The role of Cornwall, Regan’s husband, does not have a self-sufficient value and performs essentially a supplemental function. He’s disgusting and sadistic cruelty is of interest not on its own yet merely as a way of allowing Shakespeare to show that Regan is no less cruel than her spouse (Linley 256). Cornwall wants to depose King Lear and intentionally ignores him by refusing to speak.
In his turn, Edmund, the illegitimate son of Gloucester, is a character who would never commit crimes and cruelty to admire the results of villainous actions. At each stage of his activity, he pursues rather specific tasks, the solution of which should serve his enrichment and elevation. For example, Edmund says about the death of Cordelia and Lear that “the battle done and they within our power” (Shakespeare 665). This villain tries to manipulate everyone, yet he is murdered by his brother, Edgar. It is evident from the piece that he is jealous of his brother and rejects the fact of being a bastard:
Why ‘bastard’? Wherefore ‘base’?
When my dimensions are as well compact (1.2.6–10).
However, it should be stressed that before his death, this character attempts to prevent the killings of King Lear and Cordelia, yet unsuccessfully.

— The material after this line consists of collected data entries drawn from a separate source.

(** The two ends of the run, taken apart. *)
Definition st_of (sn : demo_snapshot) := sn.1.1.
Definition fsm_of (sn : demo_snapshot) := sn.1.2.
Definition world_of (sn : demo_snapshot) : demo_world := sn.2.

Lemma roles_kept_witness :
  currentFlight (fsm_of (demo_run 3 plain_cfg plain_cfg).1) ∈ [flight5; flight5b].
Proof.
  pose proof (proj1 plain_reach_3) as Hr.
  refine (proj2 (proj2 (roles_kept (R:=Z) (fun s => s) demo_populate true false (plain_start true)
    (st_of (demo_run 3 plain_cfg plain_cfg).1) (fsm_of (demo_run 3 plain_cfg plain_cfg).1)
    (world_of (demo_run 3 plain_cfg plain_cfg).1) _)) _).
  - destruct (demo_run 3 plain_cfg plain_cfg).1 as [[st m] w]. exact Hr.
  - vm_compute. reflexivity.
Defined.

(** The client sends its first flight, nobody answers, and the timer expires
    twice. *)
Definition first_prepared := demo_prepare (newHandshakeFSM plain_cfg flight1) (plain_start true).
Definition first_sent := send first_prepared.1.2 first_prepared.2.
Definition first_expired := wait EvTimer first_sent.1.2 first_sent.2.
Definition second_sent := send first_expired.1.2 first_expired.2.
Definition second_expired := wait EvTimer second_sent.1.2 second_sent.2.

Each of the characters that make up the evil remains brightly individualized in an artistic way. Such an approach to characterization gives the images of evil a special realistic persuasiveness. Nevertheless, in the behavior of individual actors, particular features that are indicative of the entire group of characters can be distinguished. All the villains represent the relationship between parents and heirs turned into a serious problem that worried the most diverse circles of the English society of that time.
Speaking of the motifs that led the characters that are discussed above, one should emphasize that they overlap to some extent. Namely, the king’s daughters are driven by the same idea of receiving full power and liquidate their father (Shurgot 44). This motif partially coincides with that of Cornwall who is told by Regan to perform violence towards others. He would probably avoid severe cruelty if his wife was less authoritative and persistent.
The motifs of Edmund are much more complicated since he uses intelligence, manipulation, and control to slander the legitimate son of his father and takes his place. Thus, the theme of fighting for power and making others unable to compete is the key motif that integrates all villains in King Lear, while each of them also has specific goals to achieve.
Degünther, Alina. Good and Evil in Shakespeare ́s King Lear and Macbeth. Anchor Academic Publishing, 2014.
Linley, Keith. ‘King Lear’in Context: The Cultural Background. Anthem Press, 2015.
Shakespeare, William. Arden Shakespeare Complete Works. Bloomsbury Publishing, 2014.
Shurgot, Michael W. Shakespeare’s Sense of Character: On the Page and from the Stage. Routledge, 2016.